## What is required
Give back exactly the stretch of data below from the line holding "(** The inner" through the line holding "else if decide", both ends included, and leave the remaining lines out.

## Dataset entries
=== Section Start ===

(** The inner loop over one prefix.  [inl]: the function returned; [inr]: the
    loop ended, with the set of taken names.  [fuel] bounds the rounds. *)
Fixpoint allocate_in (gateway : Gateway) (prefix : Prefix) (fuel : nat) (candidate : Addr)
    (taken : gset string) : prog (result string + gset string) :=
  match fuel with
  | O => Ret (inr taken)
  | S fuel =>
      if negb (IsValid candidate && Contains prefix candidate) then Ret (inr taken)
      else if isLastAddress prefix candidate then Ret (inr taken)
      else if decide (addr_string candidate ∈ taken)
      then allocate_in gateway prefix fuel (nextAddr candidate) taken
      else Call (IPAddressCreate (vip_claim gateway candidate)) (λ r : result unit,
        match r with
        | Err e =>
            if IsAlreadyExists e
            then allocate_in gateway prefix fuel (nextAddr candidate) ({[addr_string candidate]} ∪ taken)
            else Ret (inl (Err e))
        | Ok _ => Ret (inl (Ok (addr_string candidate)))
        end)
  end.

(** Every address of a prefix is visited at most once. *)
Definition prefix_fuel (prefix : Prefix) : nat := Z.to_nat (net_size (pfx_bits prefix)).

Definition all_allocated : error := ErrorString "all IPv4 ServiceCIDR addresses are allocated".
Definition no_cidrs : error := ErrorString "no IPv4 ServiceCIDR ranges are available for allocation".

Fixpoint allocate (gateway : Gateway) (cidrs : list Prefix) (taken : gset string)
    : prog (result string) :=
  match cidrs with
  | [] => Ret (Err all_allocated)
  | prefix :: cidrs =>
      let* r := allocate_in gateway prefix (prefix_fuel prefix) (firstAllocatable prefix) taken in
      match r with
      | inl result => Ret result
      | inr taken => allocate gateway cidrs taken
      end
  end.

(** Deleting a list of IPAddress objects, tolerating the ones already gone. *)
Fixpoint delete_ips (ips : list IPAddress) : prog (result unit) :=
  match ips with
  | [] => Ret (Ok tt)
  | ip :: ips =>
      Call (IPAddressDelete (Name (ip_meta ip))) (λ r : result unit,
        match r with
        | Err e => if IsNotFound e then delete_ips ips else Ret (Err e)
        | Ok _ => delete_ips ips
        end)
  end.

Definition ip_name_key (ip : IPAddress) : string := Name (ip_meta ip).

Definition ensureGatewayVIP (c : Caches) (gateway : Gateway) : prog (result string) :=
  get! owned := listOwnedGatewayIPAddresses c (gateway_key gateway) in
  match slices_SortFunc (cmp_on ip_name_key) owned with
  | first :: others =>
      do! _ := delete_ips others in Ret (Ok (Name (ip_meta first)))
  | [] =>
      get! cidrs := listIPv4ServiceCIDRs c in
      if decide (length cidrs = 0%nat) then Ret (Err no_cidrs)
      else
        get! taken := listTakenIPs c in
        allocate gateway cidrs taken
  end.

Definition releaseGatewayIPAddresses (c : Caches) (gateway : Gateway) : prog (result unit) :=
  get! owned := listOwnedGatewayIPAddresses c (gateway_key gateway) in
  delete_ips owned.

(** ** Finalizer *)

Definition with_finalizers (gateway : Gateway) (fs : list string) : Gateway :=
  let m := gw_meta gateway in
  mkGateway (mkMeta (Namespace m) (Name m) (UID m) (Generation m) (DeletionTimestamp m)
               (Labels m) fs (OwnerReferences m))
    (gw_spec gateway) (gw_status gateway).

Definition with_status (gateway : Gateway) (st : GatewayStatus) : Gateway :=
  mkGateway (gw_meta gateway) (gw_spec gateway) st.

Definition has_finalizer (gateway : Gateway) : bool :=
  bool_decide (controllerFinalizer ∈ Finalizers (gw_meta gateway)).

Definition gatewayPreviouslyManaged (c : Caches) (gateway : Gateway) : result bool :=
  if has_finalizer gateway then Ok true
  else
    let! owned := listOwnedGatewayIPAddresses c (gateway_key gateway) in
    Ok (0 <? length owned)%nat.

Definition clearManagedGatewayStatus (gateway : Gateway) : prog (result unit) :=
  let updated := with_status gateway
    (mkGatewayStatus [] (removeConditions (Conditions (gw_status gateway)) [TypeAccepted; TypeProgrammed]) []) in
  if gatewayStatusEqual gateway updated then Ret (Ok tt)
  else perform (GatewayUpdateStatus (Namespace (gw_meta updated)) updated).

=== Section End ===
=== Section Start ===

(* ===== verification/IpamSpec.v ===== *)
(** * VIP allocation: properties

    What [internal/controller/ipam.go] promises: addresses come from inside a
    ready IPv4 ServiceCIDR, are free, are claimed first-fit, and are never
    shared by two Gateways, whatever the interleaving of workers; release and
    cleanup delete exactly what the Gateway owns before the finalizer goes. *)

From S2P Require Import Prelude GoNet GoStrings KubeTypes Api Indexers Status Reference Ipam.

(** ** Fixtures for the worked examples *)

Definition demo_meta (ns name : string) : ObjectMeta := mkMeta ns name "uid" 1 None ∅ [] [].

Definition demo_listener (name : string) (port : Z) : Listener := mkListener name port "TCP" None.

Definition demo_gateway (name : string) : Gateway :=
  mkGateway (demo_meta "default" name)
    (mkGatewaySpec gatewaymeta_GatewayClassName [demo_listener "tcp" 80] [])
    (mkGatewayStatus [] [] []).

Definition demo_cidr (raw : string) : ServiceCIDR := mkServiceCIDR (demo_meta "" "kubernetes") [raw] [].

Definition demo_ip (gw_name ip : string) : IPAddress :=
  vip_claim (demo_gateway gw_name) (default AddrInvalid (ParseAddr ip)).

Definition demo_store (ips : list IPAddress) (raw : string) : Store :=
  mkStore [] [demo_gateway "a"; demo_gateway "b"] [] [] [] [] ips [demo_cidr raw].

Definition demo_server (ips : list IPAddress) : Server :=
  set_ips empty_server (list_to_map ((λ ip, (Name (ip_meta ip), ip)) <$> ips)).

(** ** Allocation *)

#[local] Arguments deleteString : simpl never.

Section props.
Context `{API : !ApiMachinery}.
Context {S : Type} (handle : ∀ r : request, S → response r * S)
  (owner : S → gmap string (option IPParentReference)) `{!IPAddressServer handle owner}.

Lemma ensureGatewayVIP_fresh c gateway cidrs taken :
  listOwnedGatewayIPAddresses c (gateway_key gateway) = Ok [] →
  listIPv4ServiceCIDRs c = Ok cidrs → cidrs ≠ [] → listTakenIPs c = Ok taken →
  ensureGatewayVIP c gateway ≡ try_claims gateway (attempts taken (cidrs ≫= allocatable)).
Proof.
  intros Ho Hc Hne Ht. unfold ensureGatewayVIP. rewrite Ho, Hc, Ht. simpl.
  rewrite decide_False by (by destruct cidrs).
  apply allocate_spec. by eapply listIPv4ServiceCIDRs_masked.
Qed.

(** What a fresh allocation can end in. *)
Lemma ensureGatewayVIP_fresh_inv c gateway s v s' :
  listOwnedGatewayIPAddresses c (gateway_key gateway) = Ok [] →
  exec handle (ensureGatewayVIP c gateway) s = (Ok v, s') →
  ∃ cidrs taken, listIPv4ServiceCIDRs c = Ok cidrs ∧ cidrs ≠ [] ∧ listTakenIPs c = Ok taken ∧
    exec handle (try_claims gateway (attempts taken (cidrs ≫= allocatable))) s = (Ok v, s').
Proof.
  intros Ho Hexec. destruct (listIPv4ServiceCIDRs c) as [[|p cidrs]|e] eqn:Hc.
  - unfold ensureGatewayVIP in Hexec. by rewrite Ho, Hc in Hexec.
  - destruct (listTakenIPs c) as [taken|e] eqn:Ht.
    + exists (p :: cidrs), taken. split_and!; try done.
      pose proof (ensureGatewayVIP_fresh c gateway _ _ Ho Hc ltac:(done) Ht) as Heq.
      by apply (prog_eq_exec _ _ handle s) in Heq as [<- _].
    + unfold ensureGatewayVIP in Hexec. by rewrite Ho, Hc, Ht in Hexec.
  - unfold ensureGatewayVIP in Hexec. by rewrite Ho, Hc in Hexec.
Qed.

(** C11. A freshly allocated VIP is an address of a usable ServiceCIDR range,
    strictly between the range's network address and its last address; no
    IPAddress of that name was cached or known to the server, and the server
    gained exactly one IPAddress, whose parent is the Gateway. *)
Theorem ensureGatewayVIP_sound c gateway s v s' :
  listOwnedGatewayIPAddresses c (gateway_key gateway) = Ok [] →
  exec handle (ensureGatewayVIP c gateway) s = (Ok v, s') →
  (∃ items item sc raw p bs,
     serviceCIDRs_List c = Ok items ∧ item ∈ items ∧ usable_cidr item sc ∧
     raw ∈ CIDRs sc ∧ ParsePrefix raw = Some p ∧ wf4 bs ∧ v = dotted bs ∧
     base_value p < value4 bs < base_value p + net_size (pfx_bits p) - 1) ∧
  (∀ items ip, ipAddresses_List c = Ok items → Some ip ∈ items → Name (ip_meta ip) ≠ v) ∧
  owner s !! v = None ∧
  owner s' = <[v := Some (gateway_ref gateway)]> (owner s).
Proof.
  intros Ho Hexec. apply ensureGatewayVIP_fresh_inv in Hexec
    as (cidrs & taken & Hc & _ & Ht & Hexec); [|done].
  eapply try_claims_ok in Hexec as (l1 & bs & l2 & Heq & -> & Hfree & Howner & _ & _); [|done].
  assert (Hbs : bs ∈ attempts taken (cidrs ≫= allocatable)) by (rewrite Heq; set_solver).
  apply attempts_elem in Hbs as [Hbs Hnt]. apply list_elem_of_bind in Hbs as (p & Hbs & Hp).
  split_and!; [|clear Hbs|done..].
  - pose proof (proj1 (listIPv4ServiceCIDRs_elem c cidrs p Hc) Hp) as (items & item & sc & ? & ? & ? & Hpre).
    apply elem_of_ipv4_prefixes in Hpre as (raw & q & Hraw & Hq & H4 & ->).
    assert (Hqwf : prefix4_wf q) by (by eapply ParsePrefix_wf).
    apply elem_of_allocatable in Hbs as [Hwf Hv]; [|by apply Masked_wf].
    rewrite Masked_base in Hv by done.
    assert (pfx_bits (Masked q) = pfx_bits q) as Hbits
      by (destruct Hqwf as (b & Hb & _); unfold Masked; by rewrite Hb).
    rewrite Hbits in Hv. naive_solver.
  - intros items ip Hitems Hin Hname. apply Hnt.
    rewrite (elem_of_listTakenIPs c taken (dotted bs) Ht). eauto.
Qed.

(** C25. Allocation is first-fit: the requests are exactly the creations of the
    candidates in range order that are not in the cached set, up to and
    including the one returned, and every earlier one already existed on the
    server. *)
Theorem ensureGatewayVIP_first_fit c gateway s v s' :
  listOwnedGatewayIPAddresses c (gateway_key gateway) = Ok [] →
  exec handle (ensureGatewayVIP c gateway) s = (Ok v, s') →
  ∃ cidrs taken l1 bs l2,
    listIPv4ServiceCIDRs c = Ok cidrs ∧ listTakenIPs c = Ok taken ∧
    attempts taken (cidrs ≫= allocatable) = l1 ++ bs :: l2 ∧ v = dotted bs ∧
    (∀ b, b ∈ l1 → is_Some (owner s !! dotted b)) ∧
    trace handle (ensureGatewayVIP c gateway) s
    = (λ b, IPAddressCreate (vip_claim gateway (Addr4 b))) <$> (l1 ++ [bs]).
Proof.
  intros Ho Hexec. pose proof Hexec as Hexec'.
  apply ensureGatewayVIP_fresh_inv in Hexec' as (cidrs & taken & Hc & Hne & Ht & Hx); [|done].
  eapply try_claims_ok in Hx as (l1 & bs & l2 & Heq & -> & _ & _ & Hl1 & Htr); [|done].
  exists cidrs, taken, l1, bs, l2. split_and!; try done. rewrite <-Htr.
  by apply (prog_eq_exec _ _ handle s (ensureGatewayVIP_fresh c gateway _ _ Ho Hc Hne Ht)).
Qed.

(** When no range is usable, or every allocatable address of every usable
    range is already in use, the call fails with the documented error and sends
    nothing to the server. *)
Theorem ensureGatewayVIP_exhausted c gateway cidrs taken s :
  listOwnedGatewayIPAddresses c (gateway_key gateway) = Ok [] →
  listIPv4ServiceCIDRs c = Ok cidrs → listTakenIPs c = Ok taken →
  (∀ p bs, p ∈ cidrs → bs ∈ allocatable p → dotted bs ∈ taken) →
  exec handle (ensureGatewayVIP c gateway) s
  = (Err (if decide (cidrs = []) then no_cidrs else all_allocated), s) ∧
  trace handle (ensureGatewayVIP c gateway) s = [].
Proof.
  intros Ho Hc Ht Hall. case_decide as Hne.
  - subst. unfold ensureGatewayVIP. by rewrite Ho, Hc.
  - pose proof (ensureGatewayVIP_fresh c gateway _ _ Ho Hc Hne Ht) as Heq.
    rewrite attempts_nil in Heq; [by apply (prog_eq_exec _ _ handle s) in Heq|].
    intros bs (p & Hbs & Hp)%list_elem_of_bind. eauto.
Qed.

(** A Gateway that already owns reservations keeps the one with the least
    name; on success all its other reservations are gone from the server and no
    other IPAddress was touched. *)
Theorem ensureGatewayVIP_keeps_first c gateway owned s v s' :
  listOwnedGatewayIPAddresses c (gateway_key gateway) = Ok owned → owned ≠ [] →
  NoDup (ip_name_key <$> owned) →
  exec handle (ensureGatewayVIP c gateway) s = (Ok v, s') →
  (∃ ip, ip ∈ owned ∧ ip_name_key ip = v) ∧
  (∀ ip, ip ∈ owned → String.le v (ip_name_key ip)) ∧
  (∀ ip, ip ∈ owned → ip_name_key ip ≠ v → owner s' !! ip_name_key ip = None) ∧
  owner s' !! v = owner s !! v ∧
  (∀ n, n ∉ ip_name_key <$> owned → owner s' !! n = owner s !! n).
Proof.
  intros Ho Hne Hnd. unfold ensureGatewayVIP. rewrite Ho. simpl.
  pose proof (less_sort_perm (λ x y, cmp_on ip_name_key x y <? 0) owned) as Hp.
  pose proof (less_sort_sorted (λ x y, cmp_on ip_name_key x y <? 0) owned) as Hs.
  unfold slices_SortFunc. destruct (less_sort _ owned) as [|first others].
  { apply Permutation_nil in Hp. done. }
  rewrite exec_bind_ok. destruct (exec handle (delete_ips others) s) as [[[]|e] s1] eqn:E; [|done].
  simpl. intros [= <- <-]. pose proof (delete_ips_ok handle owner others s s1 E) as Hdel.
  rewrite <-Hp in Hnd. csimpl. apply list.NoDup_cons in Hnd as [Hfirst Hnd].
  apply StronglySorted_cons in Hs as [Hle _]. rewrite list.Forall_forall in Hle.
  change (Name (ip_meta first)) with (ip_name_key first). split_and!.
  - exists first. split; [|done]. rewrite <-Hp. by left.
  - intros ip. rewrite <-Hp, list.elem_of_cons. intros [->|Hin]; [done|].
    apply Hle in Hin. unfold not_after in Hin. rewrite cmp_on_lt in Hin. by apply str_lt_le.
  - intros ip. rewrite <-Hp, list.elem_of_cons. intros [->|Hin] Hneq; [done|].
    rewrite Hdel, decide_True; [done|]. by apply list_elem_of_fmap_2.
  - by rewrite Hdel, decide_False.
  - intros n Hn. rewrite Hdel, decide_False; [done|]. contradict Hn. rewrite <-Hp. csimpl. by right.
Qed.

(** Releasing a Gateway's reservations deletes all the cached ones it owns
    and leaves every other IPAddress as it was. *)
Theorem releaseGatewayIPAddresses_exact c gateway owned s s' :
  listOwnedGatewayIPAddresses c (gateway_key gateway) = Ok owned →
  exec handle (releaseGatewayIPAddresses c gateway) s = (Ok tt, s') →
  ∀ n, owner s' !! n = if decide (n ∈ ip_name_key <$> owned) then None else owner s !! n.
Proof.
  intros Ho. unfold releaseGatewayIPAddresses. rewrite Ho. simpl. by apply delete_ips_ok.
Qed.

=== Section End ===

## Answer space
(** The inner loop over one prefix.  [inl]: the function returned; [inr]: the
    loop ended, with the set of taken names.  [fuel] bounds the rounds. *)
Fixpoint allocate_in (gateway : Gateway) (prefix : Prefix) (fuel : nat) (candidate : Addr)
    (taken : gset string) : prog (result string + gset string) :=
  match fuel with
  | O => Ret (inr taken)
  | S fuel =>
      if negb (IsValid candidate && Contains prefix candidate) then Ret (inr taken)
      else if isLastAddress prefix candidate then Ret (inr taken)
      else if decide (addr_string candidate ∈ taken)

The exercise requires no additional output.